● **YOUR INSTRUCTIONS**: Please copy out the entries below exactly, beginning with the line that contains "Proof. revert lo." and ending with the line that contains "- intros [= ->].", and include nothing outside that span.

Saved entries

....................

(* ===== verification/ObjectStorageBooks.v ===== *)
(** The object storage worker's books: where every unfinished chunk is, what its workload still waits for,
    and which staging buffers are out. *)

From S2P Require Import Prelude ResponseCode Text SharedQueue Task ChunkSplitter Batch Workload.
From S2P Require Import CapacityQueue InflightChunks Reporting ObjectStorageRetry ObjectStorageIo ObjectStorageWorker.

(** ** Blocks of handles *)

(** The blocks lie in order between [lo] and [hi], none empty. *)
Fixpoint blocks_ok (lo : Z) (l : list (Z * Inflight)) (hi : Z) : Prop :=
  match l with
  | [] => lo <= hi
  | (base, wl) :: l => lo <= base ∧ oi_chunks wl ≠ [] ∧ blocks_ok (base + Z.of_nat (length (oi_chunks wl))) l hi
  end.

(** [h] is chunk [i] of the workload at [base]. *)
Definition located (h : Z) (l : list (Z * Inflight)) (base : Z) (i : nat) : Prop :=
  ∃ wl, assoc base l = Some wl ∧ h = base + Z.of_nat i ∧ (i < length (oi_chunks wl))%nat.

Section Blocks.
Implicit Types (l : list (Z * Inflight)).

Lemma blocks_le lo l hi : blocks_ok lo l hi → lo <= hi.
Proof. revert lo. induction l as [|[base wl] l IH]; intros lo; simpl; [done|]. intros (Hlo & _ & H%IH). lia. Qed.

Lemma blocks_assoc lo l hi base wl : blocks_ok lo l hi → assoc base l = Some wl →
  lo <= base ∧ base + Z.of_nat (length (oi_chunks wl)) <= hi ∧ oi_chunks wl ≠ [].
Proof.
  revert lo. induction l as [|[b x] l IH]; intros lo; simpl; [done|]. intros (Hlo & Hne & Hl).
  destruct (Z.eqb_spec base b) as [->|].
  - intros [= ->]. apply blocks_le in Hl. done.
  - intros (H1 & H2 & H3)%(IH _ Hl). split; [lia|done].
Qed.

Lemma block_of_below lo l hi h : blocks_ok lo l hi → h < lo → block_of h l = None.
Proof.
  destruct l as [|[b x] l]; simpl; [done|]. intros (Hlo & _ & _) H. by rewrite Z.gtb_ltb, (proj2 (Z.ltb_lt _ _)) by lia.
Qed.

Lemma block_of_spec lo l hi h : blocks_ok lo l hi →
  match block_of h l with
  | Some (base, wl) => base <= h ∧ assoc base l = Some wl ∧
      ∀ base' wl', assoc base' l = Some wl' → base' <= h → base' ≠ base → base' + Z.of_nat (length (oi_chunks wl')) <= base
  | None => ∀ base' wl', assoc base' l = Some wl' → h < base'
  end.
Proof.
  revert lo. induction l as [|[b x] l IH]; intros lo; simpl; [done|]. intros (Hlo & Hne & Hl).
  rewrite Z.gtb_ltb. destruct (Z.ltb_spec h b).
  { intros base' wl'. destruct (Z.eqb_spec base' b) as [->|]; [lia|].
    intros (H1 & _)%(blocks_assoc _ _ _ _ _ Hl). lia. }
  specialize (IH _ Hl). destruct (block_of h l) as [[base wl]|].
  - destruct IH as (H1 & H2 & H3). destruct (blocks_assoc _ _ _ _ _ Hl H2) as (H4 & _).
    assert (0 < Z.of_nat (length (oi_chunks x))) by (destruct (oi_chunks x); simpl; [done|lia]).
    split; [done|]. destruct (Z.eqb_spec base b) as [->|]; [lia|]. split; [done|].
    intros base' wl'. destruct (Z.eqb_spec base' b) as [->|]; [intros [= <-]; lia|]. eauto.
  - split; [lia|]. rewrite Z.eqb_refl. split; [done|]. intros base' wl'.
    destruct (Z.eqb_spec base' b) as [->|]; [done|]. intros H1%IH. lia.
Qed.

Lemma locate_Some lo l hi h base i : 0 <= lo → hi < size_modulus → is_size h → blocks_ok lo l hi →
  locate h l = Some (base, i) ↔ located h l base i.
Proof.
  intros Hlo Hhi Hh Hl. pose proof (block_of_spec _ _ _ h Hl) as Hb. unfold locate, located.
  destruct (block_of h l) as [[b x]|].
  - destruct Hb as (H1 & H2 & H3). destruct (blocks_assoc _ _ _ _ _ Hl H2) as (H4 & H5 & _).
    rewrite sub64_small by (unfold is_size in *; lia). rewrite Z.geb_leb.
    destruct (Z.leb_spec (Z.of_nat (length (oi_chunks x))) (h - b)).
    + split; [done|]. intros (wl & Ha & -> & Hi). destruct (decide (base = b)) as [->|Hne].
      * rewrite H2 in Ha. injection Ha as ->. lia.
      * destruct (blocks_assoc _ _ _ _ _ Hl Ha). specialize (H3 _ _ Ha ltac:(lia) Hne). lia.
    + split.
      * intros [= <- <-]. exists x. split; [done|]. lia.
      * intros (wl & Ha & -> & Hi). destruct (decide (base = b)) as [->|Hne]; [do 2 f_equal; lia|].
        destruct (blocks_assoc _ _ _ _ _ Hl Ha). specialize (H3 _ _ Ha ltac:(lia) Hne). lia.
  - split; [done|]. intros (wl & Ha%Hb & -> & Hi). lia.
Qed.

Lemma located_unique lo l hi h base i base' i' : blocks_ok lo l hi → located h l base i → located h l base' i' →
  base = base' ∧ i = i'.
Proof.
  intros Hl (wl & Ha & -> & Hi) (wl' & Ha' & He & Hi').
  pose proof (block_of_spec _ _ _ (base + Z.of_nat i) Hl) as Hb.
  destruct (block_of _ l) as [[b x]|]; [|specialize (Hb _ _ Ha); lia]. destruct Hb as (H1 & H2 & H3).
  assert (∀ b' x' i', assoc b' l = Some x' → base + Z.of_nat i = b' + Z.of_nat i' → (i' < length (oi_chunks x'))%nat → b' = b) as Hb.
  { intros b' x' j Hx Hj Hlt. destruct (decide (b' = b)) as [|Hne]; [done|].
    specialize (H3 _ _ Hx ltac:(lia) Hne). lia. }
  pose proof (Hb _ _ _ Ha eq_refl Hi). pose proof (Hb _ _ _ Ha' He Hi'). assert (base = base') by congruence. lia.
Qed.

Lemma located_range lo l hi h base i : blocks_ok lo l hi → located h l base i → lo <= h < hi.
Proof. intros Hl (wl & Ha & -> & Hi). destruct (blocks_assoc _ _ _ _ _ Hl Ha). lia. Qed.

(** *** The shape of the blocks is all that matters *)

Definition shape l : list (Z * nat) := map (λ x, (x.1, length (oi_chunks x.2))) l.

Lemma blocks_shape lo l l' hi : shape l = shape l' → blocks_ok lo l hi → blocks_ok lo l' hi.
Proof.
  revert lo l'. induction l as [|[b x] l IH]; intros lo [|[b' x'] l']; simpl; try done.
  intros [= -> Hlen Hs] (H1 & H2 & H3). rewrite <- Hlen. split; [done|]. split; [|by apply IH].
  destruct (oi_chunks x'), (oi_chunks x); done.
Qed.
Lemma end_workload_spec w base wl code : answering w → assoc base (ow_inflight w) = Some wl → errors_ok (oi_errors wl) →
  code ≠ Success ∨ Forall (λ b, file_failed (oi_errors wl) b ∨ all_done b) (wl_batches (oi_workload wl)) →
  ∃ bs x, finalize base code w = Ret (with_inflight (assoc_remove base (ow_inflight w)) (with_retired bs (with_world x w))) ∧
    answering (with_inflight (assoc_remove base (ow_inflight w)) (with_retired bs (with_world x w))).
Proof.
  intros [[a Hs] Hr] Ha Herr Hcode. destruct (answering_workload a w base wl Hs Ha) as (before & after & Hs1 & _ & Hback).
  unfold finalize. rewrite Ha. unfold report_workload.
  destruct (report_batches_spec owner log0 code (oi_errors wl) _ a before after _ Hs1 Herr Hcode)
    as (bs & x & a' & -> & Hd & Hs'). cbn [obind]. exists bs, x. split; [done|]. split; simpl.
  - exists a'. by apply Hback.
  - by apply Forall_app.
Qed.

Lemma complete_credit q n : inflight q = Z.of_nat (S n) → Z.of_nat (S n) < size_modulus →
  inflight (CapacityQueue.complete 1 q : CapacityQueue ObjectChunk) = Z.of_nat n.
Proof.
  intros Hq Hn. simpl. rewrite Hq, Z.geb_leb, (proj2 (Z.leb_le 1 _)) by lia. rewrite sub64_small; [lia|]. unfold is_size. lia.
Qed.

(** The credit there is has an open chunk behind it. *)
Lemma books_credit hand live stale w : books hand live stale w → inflight (ow_queue w) + 1 < size_modulus.
Proof.
  intros Hb. rewrite (bk_credit _ _ _ _ Hb). pose proof (ledger_length _ _ _ (bk_ledger _ _ _ _ Hb)) as Hl.
  unfold open_handles in Hl. rewrite !length_app, length_map in Hl.
  assert (credited hand <= length hand)%nat by apply length_filter. lia.
Qed.

Lemma buffers_held busy l held pool base wl k cs : buffers busy l held pool → assoc base l = Some wl →
  oi_chunks wl !! k = Some cs → ∃ rest, held ≡ₚ chunk_staging cs ++ rest.
Proof.
  intros [_ Hh _] (r1 & Hr1 & _ & _)%stagings_split (r2 & Hr2 & _)%stagings_of_split. exists (r2 ++ r1).
  by rewrite Hh, Hr1, Hr2, app_assoc.
Qed.

Lemma stagings_of_none l : (∀ k cs, l !! k = Some cs → staging_valid (cs_staging cs) = false) → stagings_of l = [].
Proof.
  induction l as [|c l IH]; intros Hl; [done|]. unfold stagings_of. simpl. fold (stagings_of l).
  unfold chunk_staging. rewrite (Hl 0%nat c eq_refl). apply IH. intros k cs Hk. by apply (Hl (S k)).
Qed.

(** A chunk without its buffer, which goes back to the pool. *)
Definition unstaged (cs : ChunkState) : ChunkState :=
  if staging_valid (cs_staging cs) then with_staging no_staging cs else cs.

Definition unstaged_path (cs : ChunkState) (path : C) : C :=
  if staging_valid (cs_staging cs) then release_buffer (cs_staging cs) path else path.

Lemma set_chunk_same wl i cs : oi_chunks wl !! i = Some cs → set_chunk i cs wl = wl.
Proof. intros Hi. destruct wl as [v l ts e n]. unfold set_chunk, set_chunks. simpl in *. by rewrite list_insert_id. Qed.

Lemma drop_buffer hand live stale w h fs base i wl cs :
  books ((h, fs) :: hand) live stale w → found w h base i wl cs →
  in_copy (unstaged_path cs (ow_path w)) = in_copy (ow_path w) ∧
  buffers (map fst hand ++ live) (assoc_set base (set_chunk i (unstaged cs) wl) (ow_inflight w))
    (held (unstaged_path cs (ow_path w))) (ow_pool w).
Proof.
  intros Hb Hf. pose proof Hf as [_ Hh Ha Hi]. pose proof (bk_buffers _ _ _ _ Hb) as Hbuf.
  destruct (buffers_held _ _ _ _ _ _ _ _ Hbuf Ha Hi) as (rest & Hrest).
  assert (in_copy (unstaged_path cs (ow_path w)) = in_copy (ow_path w) ∧
          held (unstaged_path cs (ow_path w)) ≡ₚ chunk_staging (unstaged cs) ++ rest ∧
          staging_valid (cs_staging (unstaged cs)) = false) as (Hcopy & Hheld & Hnone).
  { unfold unstaged_path, unstaged, chunk_staging in *. destruct (staging_valid (cs_staging cs)) eqn:Hv; simpl.
    - by destruct (release_buffer_law _ _ _ Hrest).
    - by rewrite Hv. }
  split; [done|]. eapply buffers_set_chunk; [exact Hbuf|done|done| |by right| |exact Hrest|exact Hheld|done].
  - simpl. intros x [->|]%elem_of_cons; [by right|by left].
  - rewrite <- Hh. by eapply found_unique.
Qed.

Lemma assoc_set_set {A} k (x y : A) l : assoc_set k x (assoc_set k y l) = assoc_set k x l.
Proof.
  induction l as [|[k' z] l IH]; simpl; [done|]. destruct (k =? k') eqn:Hk; simpl; rewrite Hk; [done|by rewrite IH].
Qed.

(** The report of a chunk's tasks, up to the question whether it was the workload's last. *)
Lemma end_chunk_reports hand live stale w h fs ret base i wl cs :
  books ((h, fs) :: hand) live stale w → found w h base i wl cs →
  ∃ wl3 x, let q := if fs then CapacityQueue.complete 1 (ow_queue w) else ow_queue w in
    let w2 := store_workload base wl3 (with_world x (with_queue q (with_path (unstaged_path cs (ow_path w)) w))) in
    end_chunk base i ret fs w = (if oi_remaining wl3 =? 0 then finalize base Success w2 else Ret w2) ∧
    workload_ok (open_handles hand live w) base wl3 ∧ 0 <= oi_remaining wl3 ∧
    oi_chunks wl3 = oi_chunks (set_chunk i (unstaged cs) wl) ∧ answering w2.
Proof.
  intros Hb Hf. pose proof Hf as [Hloc Hh Ha Hi]. pose proof (found_chunk_at _ _ _ _ _ _ Hf) as Hat.
  destruct (drop_buffer _ _ _ _ _ _ _ _ _ _ Hb Hf) as [Hcopy Hbuf].
  set (wl1 := set_chunk i (unstaged cs) wl) in *.
  pose proof (lg_workloads _ _ _ (bk_ledger _ _ _ _ Hb) _ _ Ha) as [Hw Hpos].
  assert (chunk_place (unstaged cs) = chunk_place cs) as Hplace by (unfold unstaged; by destruct (staging_valid _)).
  assert (grown wl wl1) as Hg1 by by eapply grown_set_chunk.
  assert (oi_chunks wl1 !! i = Some (unstaged cs)) as Hi1 by (simpl; rewrite list_lookup_insert_eq; [done|by eapply lookup_lt_Some]).
  destruct (lo_chunk _ _ (wk_layout _ _ _ Hw) _ _ Hi) as (Hhandle & Hcount & Hlen).
  destruct (an_system _ (bk_answers _ _ _ _ Hb)) as [a Hs].
  destruct (answering_workload a w base wl Hs Ha) as (before & after & Hs1 & Hset & _).
  destruct (report_span_spec base (Z.to_nat (cs_count cs)) (cs_first cs) ret wl1 a before after (ow_world w))
    as (wl2 & x & a2 & Hrep & Hg2 & He2 & Hc2 & Hdone & Hout & Hs2).
  { exact Hs1. } { apply (wk_errors _ _ _ Hw). } { by eapply layout_grown_same, Hg1; apply (wk_layout _ _ _ Hw). } { exact Hlen. }
  assert (oi_remaining wl2 = oi_remaining wl) as Hrem.
  { by rewrite (gr_remaining _ _ Hg2), (gr_remaining _ _ Hg1). }
  assert (oi_remaining wl2 ⊖ 1 = oi_remaining wl - 1) as Hsub.
  { rewrite Hrem. apply sub64_small. pose proof (wk_count _ _ _ Hw) as Hc.
    pose proof (ledger_length _ _ _ (bk_ledger _ _ _ _ Hb)) as Hl.
    pose proof (length_filter (in_block base wl) (open_handles ((h, fs) :: hand) live w)). unfold is_size. lia. }
  set (wl3 := set_remaining (oi_remaining wl - 1) wl2).
  set (q := if fs then CapacityQueue.complete 1 (ow_queue w) else ow_queue w).
  set (w1 := with_queue q (with_path (unstaged_path cs (ow_path w)) w)).
  set (w2 := store_workload base wl3 (with_world x w1)).
  assert (end_chunk base i ret fs w = if oi_remaining wl3 =? 0 then finalize base Success w2 else Ret w2) as ->.
  { unfold end_chunk. rewrite Hat. cbn [obind].
    replace (if staging_valid (cs_staging cs) then set_chunk i (with_staging no_staging cs) wl else wl) with wl1
      by (unfold wl1, unstaged; destruct (staging_valid _); [done|by apply set_chunk_same]).
    replace (if staging_valid (cs_staging cs) then with_path (release_buffer (cs_staging cs) (ow_path w)) w else w)
      with (with_path (unstaged_path cs (ow_path w)) w) by (unfold unstaged_path; destruct (staging_valid _); by destruct w).
    replace (if fs then with_queue _ _ else _) with w1 by (unfold w1, q; destruct fs; by destruct w).
    cbn [obind]. change (ow_world w1) with (ow_world w). rewrite Hrep. cbn [obind].
    rewrite Hsub. rewrite ASSERT_true by (rewrite Hrem, Z.gtb_ltb; by apply Z.ltb_lt). done. }
  assert (workload_ok (open_handles hand live w) base wl3) as Hw3.
  { unfold wl3. rewrite <- (gr_remaining _ _ Hg1). change (oi_remaining wl1) with (oi_remaining wl).
    eapply (workload_ok_closed _ base wl1 wl2 i (unstaged cs)); [|eapply workload_ok_grown; [|exact Hg1|done|done]|exact Hi1|done|done| |].
    - rewrite <- Hh. apply (lg_nodup _ _ _ (bk_ledger _ _ _ _ Hb)).
    - rewrite <- Hh. exact Hw.
    - intros m ts Hm Hsp. apply (Hdone m ts); [|done]. injection Hplace as _ Hp1 Hp2. unfold in_span in Hsp.
      by rewrite Hp1, Hp2 in Hsp.
    - intros m Hsp. apply Hout. injection Hplace as _ Hp1 Hp2. unfold in_span in Hsp. by rewrite Hp1, Hp2 in Hsp. }
  exists wl3, x. cbn zeta. fold q w1 w2. split_and!; [done|done|simpl; lia|exact Hc2|].
  split; [|apply (an_retired _ (bk_answers _ _ _ _ Hb))]. exists a2. by apply Hset.
Qed.
Lemma spaced_apart lo l hi k1 k2 cs1 cs2 n : spaced lo l hi → l !! k1 = Some cs1 → l !! k2 = Some cs2 →
  in_span cs1 n → in_span cs2 n → k1 = k2.
Proof.
  revert lo k1 k2. induction l as [|cs l IH]; intros lo k1 k2; simpl; [done|]. intros (H1 & H2 & H3).
  unfold in_span in *. destruct k1 as [|k1], k2 as [|k2]; simpl; [done| | |].
  - intros [= ->] Hk Hn1 Hn2. destruct (spaced_lookup _ _ _ _ _ H3 Hk) as (? & ? & ?). lia.
  - intros Hk [= ->] Hn1 Hn2. destruct (spaced_lookup _ _ _ _ _ H3 Hk) as (? & ? & ?). lia.
  - intros Hk1 Hk2 Hn1 Hn2. f_equal. eauto.
Qed.

Lemma batch_chunks_spec cs base tb : ∀ k i n m, row i cs n → 0 <= i → (tb + Z.to_nat n <= m)%nat →
  spaced (tb + Z.to_nat i) (batch_chunks cs base tb k) m ∧
  ∀ j, i <= Z.of_nat j < n → ∃ k' c, batch_chunks cs base tb k !! k' = Some c ∧ in_span c (tb + j).
Proof.
  induction cs as [|c cs IH]; intros k i n m; simpl.
  - intros -> Hi Hm. split; [done|]. lia.
  - intros (Hf & Hc & Hr) Hi Hm. pose proof (row_le _ _ _ Hr).
    destruct (IH (S k) _ _ m Hr ltac:(lia) Hm) as [Hsp Hcov]. split.
    + split; [lia|]. split; [done|]. rewrite Hf. by replace (tb + Z.to_nat i + Z.to_nat (task_count c))%nat with (tb + Z.to_nat (i + task_count c))%nat by lia.
    + intros j Hj. destruct (decide (Z.of_nat j < i + task_count c)).
      * exists 0%nat, (chunk_of base tb k c). split; [done|]. unfold in_span. simpl. lia.
      * destruct (Hcov j ltac:(lia)) as (k' & c' & Hk & Hs). by exists (S k'), c'.
Qed.

Lemma flat_chunks_spec bs base : ∀ tb k, Forall batch_in_rows bs →
  spaced tb (flat_chunks bs base tb k) (tb + sum_list_with (λ b, length (tasks b)) bs) ∧
  ∀ i b j t, bs !! i = Some b → tasks b !! j = Some t → t_bytesize t ≠ 0 →
    ∃ k' c, flat_chunks bs base tb k !! k' = Some c ∧ in_span c (tb + (sum_list_with (λ b, length (tasks b)) (list.take i bs) + j)).
Proof.
  induction bs as [|b bs IH]; intros tb k Hall; simpl; [split; [lia|done]|].
  apply Forall_cons in Hall as [(n & Hrow & Hn & Hz) Hall]. destruct (IH (tb + length (tasks b))%nat (k + length (chunks b))%nat Hall) as [Hsp Hcov].
  destruct (batch_chunks_spec (chunks b) base tb k 0 n (tb + length (tasks b)) Hrow) as [Hsp1 Hcov1]; [lia|lia|].
  rewrite Nat.add_0_r in Hsp1. split.
  - eapply spaced_app; [exact Hsp1|]. by rewrite Nat.add_assoc.
  - intros [|i] b' j t; simpl.
    + intros [= ->] Ht Hb. destruct (decide (n <= Z.of_nat j)) as [Hle|]; [by apply (Hz _ _ Ht) in Hle|].
      destruct (Hcov1 j) as (k' & c & Hk & Hs); [lia|]. exists k', c. split; [|done]. by apply lookup_app_l_Some.
    + intros Hb Ht Hbytes. destruct (Hcov _ _ _ _ Hb Ht Hbytes) as (k' & c & Hk & Hs).
      exists (length (batch_chunks (chunks b) base tb k) + k')%nat, c. split.
      * rewrite lookup_app_r by lia. by replace (_ + k' - _)%nat with k' by lia.
      * by rewrite <- Nat.add_assoc, Nat.add_assoc in *; rewrite !Nat.add_assoc in *.
Qed.
Lemma object_worker_idle_owes_nothing_witness :
  rt_delayed (ow_retry one_failed) ≠ [] ∧ ow_inflight all_read = [] ∧
  responder_log (responder (ow_world all_read)) = [mkResponse 7 0 1 Success; mkResponse 7 0 0 Success] ∧
  ∃ answered, NoDup answered ∧ ∀ k, k ∈ answered ↔ is_Some (requests (ow_world all_read) !! k).
Proof.
  split; [vm_compute; discriminate|].
  cut (∀ w, host_life (mkState false [] w) → worker_idle w = true → ow_inflight w = [] ∧
    ∃ answered, NoDup answered ∧ ∀ k, k ∈ answered ↔ is_Some (requests (ow_world w) !! k)).
  { intros H. destruct (H all_read all_read_life) as [H1 H2]; [vm_compute; reflexivity|].
    split; [exact H1|]. split; [vm_compute; reflexivity|exact H2]. }
  intros w Hw Hi. destruct (object_worker_idle_owes_nothing 512 4 1 true anywhere (λ _, 7) [] _ Hw Hi) as (H1 & _ & _ & _ & H2).
  split; [exact H1|]. destruct (H2 (Forall_nil_2 _)) as (answered & l & _ & _ & Hn & Ha). exists answered. exact (conj Hn Ha).
Defined.

(** The pool stops with both reads at the backend. *)
Lemma object_worker_stop_ends_everything_witness :
  ∃ w', drain_batch 512 4 1 true anywhere true submitted = Ret w' ∧ worker_idle w' = true ∧
    responder_log (responder (ow_world w')) = [mkResponse 7 0 0 FinishedError; mkResponse 7 0 1 FinishedError].
Proof.
  cut (∀ w, host_life (mkState false [] w) → ∃ w', drain_batch 512 4 1 true anywhere true w = Ret w' ∧ worker_idle w' = true).
  { intros H. destruct (H submitted submitted_host_life) as (w' & E & Hi).
    exists w'. split; [exact E|]. split; [exact Hi|]. revert E. vm_compute. by intros [= <-]. }
  intros w Hw. destruct (object_worker_stop_ends_everything 512 4 1 true anywhere (λ _, 7) [] _ Hw) as (w' & E & Hi & _).
  exists w'. exact (conj E Hi).
Defined.

Lemma drained_means_done_witness :
  reading (ow_reader submitted) = [1; 2] ∧ ∃ w', quiesce_reads 1 submitted = Ret (true, w') ∧ reading (ow_reader w') = [].
Proof.
  split; [vm_compute; reflexivity|].
  cut (∀ w w', host_life (mkState false [] w) → Forall (λ h, locate h (ow_inflight w) ≠ None) (reading (ow_reader w)) →
    ow_waiting w = [] → ow_waiting_retries w = [] → quiesce_reads 1 w = Ret (true, w') → reading (ow_reader w') = []).
  { intros H. eexists. split; [vm_compute; reflexivity|]. apply (H submitted _ submitted_host_life).
    - repeat constructor; vm_compute; discriminate.
    - vm_compute. reflexivity.
    - vm_compute. reflexivity.
    - vm_compute. reflexivity. }
  intros w w' Hw. apply (drained_means_done 512 4 1 true anywhere (λ _, 7) [] _ w' Hw).
Defined.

....................

● **ANSWER SECTION**:
Proof. revert lo. induction l as [|[base wl] l IH]; intros lo; simpl; [done|]. intros (Hlo & _ & H%IH). lia. Qed.

Lemma blocks_assoc lo l hi base wl : blocks_ok lo l hi → assoc base l = Some wl →
  lo <= base ∧ base + Z.of_nat (length (oi_chunks wl)) <= hi ∧ oi_chunks wl ≠ [].
Proof.
  revert lo. induction l as [|[b x] l IH]; intros lo; simpl; [done|]. intros (Hlo & Hne & Hl).
  destruct (Z.eqb_spec base b) as [->|].
  - intros [= ->]. apply blocks_le in Hl. done.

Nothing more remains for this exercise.